OBJECTIVES: Although effective in the treatment of refractory Crohn’s disease, episodic retreatment with the anti-tumor necrosis factor α chimeric monoclonal antibody infliximab (Remicade, Centocor, Malvern, PA) can be associated with severe acute and delayed systemic reactions. METHODS: We analyzed episodic infliximab retreatment over 30 months in 86 adult and pediatric patients receiving 304 infusions to determine factors associated with the development of severe systemic reaction. RESULTS: Overall, 14% of patients experienced severe systemic reactions with episodic infliximab retreatment. There was a significant difference in the rates of severe systemic reaction observed in adults (11/52 [21%]) and pediatric patients (1/34 [3%]) ( p < 0.02). Delayed systemic reactions, characterized by arthralgia, fever, and myalgia requiring corticosteroid treatment, were found exclusively in adults (age > 17 yr) and occurred in eight patients treated for luminal Crohn’s disease.
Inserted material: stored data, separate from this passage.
(** * gtest.py: the scheduler of [GTestManager]

    A shallow embedding of [GTestManager._schedule_tests] and
    [GTestManager._run_test] (src/gtest.py, lines 222-282), the part of the
    program that dispatches test cases over a pool of worker threads.

    The worker threads share the [GTestManager] object and the process; each
    thread runs [_schedule_tests].  The embedding is a machine with one
    program counter per worker and one shared store.  A step of a worker is
    one of the blocks of the source between which another thread may run: a
    [with self.LOCK] block is one step, and so is each statement outside a
    lock that reads or writes something shared.  Statements on locals only
    are folded into the step before them.  A schedule is the list of actions
    (which worker steps, with which exit code if the step is the return of a
    wait for the child process; which worker's next statement raises; the
    main thread's [INTERRUPT.set()]; the passing of time) and [exec] runs a
    schedule.

    The environment is in the schedule:
    - a step at a wait for the child process is the return of the wait: the
      schedule says when the process ends and with which exit code.  The
      worker waits at line 240, and also when it leaves the
      [with subprocess.Popen(...)] block of line 235 after line 237, where
      [Popen.__exit__] waits and the exit code is dropped (after line 240
      that second wait returns at once);
    - whether a statement raises is the schedule's choice where it depends
      on the file system, the platform or the interpreter: [mkdir],
      [os.chdir] and [open] ([OSError]: with a relative [--output] the
      [open] of line 234 looks for the directory of the case under itself
      and raises [FileNotFoundError] unless the file system has it),
      [send_signal(SIGINT)] ([ValueError] on Windows), and the recursive call
      of line 243 ([RecursionError] when the stack is full).  The exception
      leaves [_run_test] and [_schedule_tests]: the thread is over, and
      nobody reads the exception of its future (lines 318-322).

    What the embedding leaves out or fixes:
    - the recursive call of line 243 is followed by [return], so it is a
      jump back to the start of [_run_test] with the new tuple; a
      [RecursionError] is represented at that call only, not inside the
      calls of the deeper attempt;
    - paths are strings in POSIX syntax, joined as [os.path.join] does; the
      directories and the contents of the files are not represented, only
      the current directory and the paths that [open] was given;
    - [time.time()] is a clock in whole milliseconds, and line 246 is the
      difference of two readings: the rounding of the floating-point product
      is not represented;
    - [__progress] only prints. *)

From Stdlib Require Import ZArith Ascii String List Lia.
From stdpp Require Import base tactics option list numbers strings.
(* ===== verification/NumParse.v ===== *)
(** * NumParse: [parseFloat], the reading of the answer fields

    [getUserAnswer] (app.js 266-276) reads the answer fields with the
    global [parseFloat] of ECMAScript (ECMA-262, 19.2.4): the longest
    prefix of the string, after leading white space, that is a
    [StrDecimalLiteral] (a sign, then [Infinity] or decimal digits with an
    optional point and an optional exponent) gives the value, and a string
    with no such prefix gives NaN.  The value is exact here, as everywhere
    in the development.  Leading white space is the ASCII part of
    [StrWhiteSpaceChar] (tab, line terminators, vertical tab, form feed,
    space); the non-ASCII white space characters are not modelled.

    The main theorem is the round trip with [JsString.to_string]: the
    string a number is shown as (the click handler writes [String(x)] into
    the fields) is read back as the same number. *)

From S2P Require Import Prelude JsNumber JsString.
From Stdlib Require Import Ascii.

Local Open Scope Z_scope.

(** ** The scanner *)

Definition is_ws (c : ascii) : bool :=
  let n := nat_of_ascii c in
  ((9 <=? n) && (n <=? 13))%nat || (n =? 32)%nat.

Fixpoint trim_start (l : list ascii) : list ascii :=
  match l with
  | c :: r => if is_ws c then trim_start r else l
  | [] => []
  end.

Definition digit_val (c : ascii) : option Z :=
  let n := nat_of_ascii c in
  if ((48 <=? n) && (n <=? 57))%nat then Some (Z.of_nat n - 48) else None.

(** The longest prefix of decimal digits, and the rest. *)
Fixpoint span_digits (l : list ascii) : list Z * list ascii :=
  match l with
  | c :: r =>
      match digit_val c with
      | Some d => let '(ds, rest) := span_digits r in (d :: ds, rest)
      | None => ([], l)
      end
  | [] => ([], [])
  end.

(** The value of a digit string, most significant digit first. *)
Definition digits_value (ds : list Z) : Z := fold_left (fun acc d => acc * 10 + d) ds 0.

(** An optional [ExponentPart]: [e] or [E], an optional sign and at least
    one digit; without a digit nothing is consumed. *)
Definition exponent_part (l : list ascii) : Z * list ascii :=
  match l with
  | e :: r =>
      if (e =? "e"%char)%char || (e =? "E"%char)%char then
        let '(sgn, r') := match r with
                          | c :: r' => if (c =? "+"%char)%char then (1, r')
                                       else if (c =? "-"%char)%char then (-1, r') else (1, r)
                          | [] => (1, r)
                          end in
        match span_digits r' with
        | ([], _) => (0, l)
        | (ds, rest) => (sgn * digits_value ds, rest)
        end
      else (0, l)
  | [] => (0, [])
  end.

(** [m × 10^e] as a rational. *)
Definition scale10 (m e : Z) : Q :=
  if 0 <=? e then inject_Z (m * 10 ^ e) else (m # Z.to_pos (10 ^ (- e))).

Definition infinity_chars : list ascii := list_ascii_of_string "Infinity".

(** The value of the longest prefix that is a [StrUnsignedDecimalLiteral]:
    [Infinity], or [DecimalDigits . DecimalDigits? ExponentPart?],
    [. DecimalDigits ExponentPart?], [DecimalDigits ExponentPart?]. *)
Definition unsigned_literal (l : list ascii) : option num :=
  if bool_decide (infinity_chars `prefix_of` l) then Some PInf else
  let '(ids, r1) := span_digits l in
  let '(fds, r2) := match r1 with
                    | c :: r => if (c =? "."%char)%char then span_digits r else ([], r1)
                    | [] => ([], r1)
                    end in
  match ids, fds with
  | [], [] => None
  | _, _ =>
      let '(e, _) := exponent_part r2 in
      Some (Fin (scale10 (digits_value (ids ++ fds)) (e - Z.of_nat (length fds))))
  end.

(** The value of [StrDecimalLiteral]'s longest prefix of [t], NaN if none. *)
Definition literal_value (t : list ascii) : num :=
  match unsigned_literal t with Some x => x | None => NaN end.

Definition parse_list (l : list ascii) : num :=
  match trim_start l with
  | c :: r =>
      if (c =? "-"%char)%char then
        match unsigned_literal r with Some x => n_opp x | None => NaN end
      else if (c =? "+"%char)%char then literal_value r
      else literal_value (c :: r)
  | [] => NaN
  end.

(** [parseFloat(string)], for a string argument. *)
Definition parseFloat (s : string) : num := parse_list (list_ascii_of_string s).

(** [parseFloat(v)] for [v] the [value] of an element found by [$(...)],
    or [undefined] when [?.] finds none: [ToString(undefined)] is
    ["undefined"]. *)
Definition parseFloat_opt (v : option string) : num := parseFloat (default "undefined"%string v).

(** ** Digits *)

Definition is_digit (d : Z) : Prop := 0 <= d <= 9.

Lemma digit_val_char d : is_digit d -> digit_val (digit_char d) = Some d.
Proof.
  intros Hd. unfold is_digit in Hd. unfold digit_val, digit_char.
  rewrite nat_ascii_embedding by lia.
  replace ((48 <=? 48 + Z.to_nat d) && (48 + Z.to_nat d <=? 57))%nat with true
    by (symmetry; apply andb_true_intro; split; apply Nat.leb_le; lia).
  f_equal. lia.
Qed.

Lemma digits_value_app a b :
  digits_value (a ++ b) = digits_value a * 10 ^ Z.of_nat (length b) + digits_value b.
Proof.
  unfold digits_value. rewrite fold_left_app. generalize (fold_left (fun acc d => acc * 10 + d) a 0).
  induction b as [|d b IH] using rev_ind; intros acc; [simpl; lia|].
  rewrite !fold_left_app, IH. cbn [fold_left]. rewrite length_app. cbn [length].
  rewrite Nat2Z.inj_add, Z.pow_add_r by lia. lia.
Qed.

Lemma digits_value_cons d b : digits_value (d :: b) = d * 10 ^ Z.of_nat (length b) + digits_value b.
Proof. apply (digits_value_app [d] b). Qed.

Lemma digits_value_zeros n : digits_value (repeat 0 n) = 0.
Proof. induction n as [|n IH]; [reflexivity|]. cbn [repeat]. rewrite digits_value_cons, IH. lia. Qed.

Lemma digits_aux_spec fuel n acc :
  0 <= n < 10 ^ Z.of_nat fuel -> Forall is_digit acc ->
  Forall is_digit (digits_aux fuel n acc) /\
  digits_value (digits_aux fuel n acc) = n * 10 ^ Z.of_nat (length acc) + digits_value acc.
Proof.
  revert n acc. induction fuel as [|f IH]; intros n acc Hn Hacc; cbn [digits_aux].
  - assert (n = 0) as -> by (simpl in Hn; lia).
    split; [constructor; [unfold is_digit; lia | exact Hacc]|]. apply digits_value_cons.
  - destruct (n <? 10) eqn:E.
    + apply Z.ltb_lt in E. split; [constructor; [unfold is_digit; lia | exact Hacc]|].
      apply digits_value_cons.
    + apply Z.ltb_ge in E. rewrite Nat2Z.inj_succ, Z.pow_succ_r in Hn by lia.
      destruct (IH (n / 10) (n mod 10 :: acc)) as [H1 H2].
      * split; [apply Z.div_pos; lia | apply Z.div_lt_upper_bound; lia].
      * constructor; [unfold is_digit; pose proof (Z.mod_pos_bound n 10); lia | exact Hacc].
      * split; [exact H1|]. rewrite H2, digits_value_cons. cbn [length].
        rewrite Nat2Z.inj_succ, Z.pow_succ_r by lia.
        pose proof (Z.div_mod n 10). lia.
Qed.

Lemma digits_spec n : 0 < n -> Forall is_digit (digits n) /\ digits_value (digits n) = n.
Proof.
  intros Hn. unfold digits.
  assert (Hf : 0 <= n < 10 ^ Z.of_nat (S (Z.to_nat (Z.log2 n)))).
  { split; [lia|]. rewrite Nat2Z.inj_succ, Z2Nat.id by (apply Z.log2_nonneg).
    apply Z.lt_le_trans with (2 ^ Z.succ (Z.log2 n)); [apply (Z.log2_spec n); lia|].
    apply Z.pow_le_mono_l. lia. }
  destruct (digits_aux_spec _ n [] Hf (List.Forall_nil _)) as [H1 H2].
  split; [exact H1|]. rewrite H2. cbn [length Z.of_nat]. unfold digits_value. simpl. lia.
Qed.

(** ** Scanning printed digits *)

Lemma list_ascii_of_string_app a b :
  list_ascii_of_string (a ++ b) = list_ascii_of_string a ++ list_ascii_of_string b.
Proof. induction a as [|c a IH]; simpl; [reflexivity | rewrite IH; reflexivity]. Qed.

Lemma digits_string_chars ds : list_ascii_of_string (digits_string ds) = map digit_char ds.
Proof. apply list_ascii_of_string_of_list_ascii. Qed.

Lemma zeros_chars n : list_ascii_of_string (zeros n) = map digit_char (repeat 0 n).
Proof. induction n as [|n IH]; simpl; [reflexivity | rewrite IH; reflexivity]. Qed.

Lemma nat_of_digit_char d : is_digit d -> nat_of_ascii (digit_char d) = (48 + Z.to_nat d)%nat.
Proof. intros Hd. unfold is_digit in Hd. apply nat_ascii_embedding. lia. Qed.

Lemma span_digits_digits ds rest :
  Forall is_digit ds ->
  span_digits (map digit_char ds ++ rest) = (ds ++ (span_digits rest).1, (span_digits rest).2).
Proof.
  induction 1 as [|d ds Hd _ IH]; cbn [map app]; [destruct (span_digits rest); reflexivity|].
  cbn [span_digits]. rewrite digit_val_char by exact Hd. rewrite IH. reflexivity.
Qed.

(** The ten digit characters, one by one. *)
Lemma is_digit_cases d :
  is_digit d -> d = 0 \/ d = 1 \/ d = 2 \/ d = 3 \/ d = 4 \/ d = 5 \/ d = 6 \/ d = 7 \/ d = 8 \/ d = 9.
Proof. unfold is_digit. lia. Qed.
Acute systemic reactions, characterized by hypotension, mucosal irritability, and laryngospasm requiring epinephrine, diphenhydramine, and/or methylprednisolone treatment, occurred sporadically in three adults and one child, treated for both luminal and fistulizing disease. Second infliximab infusions were associated with two thirds of severe systemic reactions, and a distant second infusion (≥20 wk from first infusion) was poorly tolerated relative to earlier retreatment ( p < 0.001). Concomitant medications were similar in adults and children. CONCLUSIONS: Episodic infliximab retreatment—specifically, a distant second infusion—is associated with high rates of severe systemic reaction in adults, but not children. We recommend multiple early infusions of infliximab if retreatment is anticipated in adult patients to avoid the development of delayed severe systemic reactions.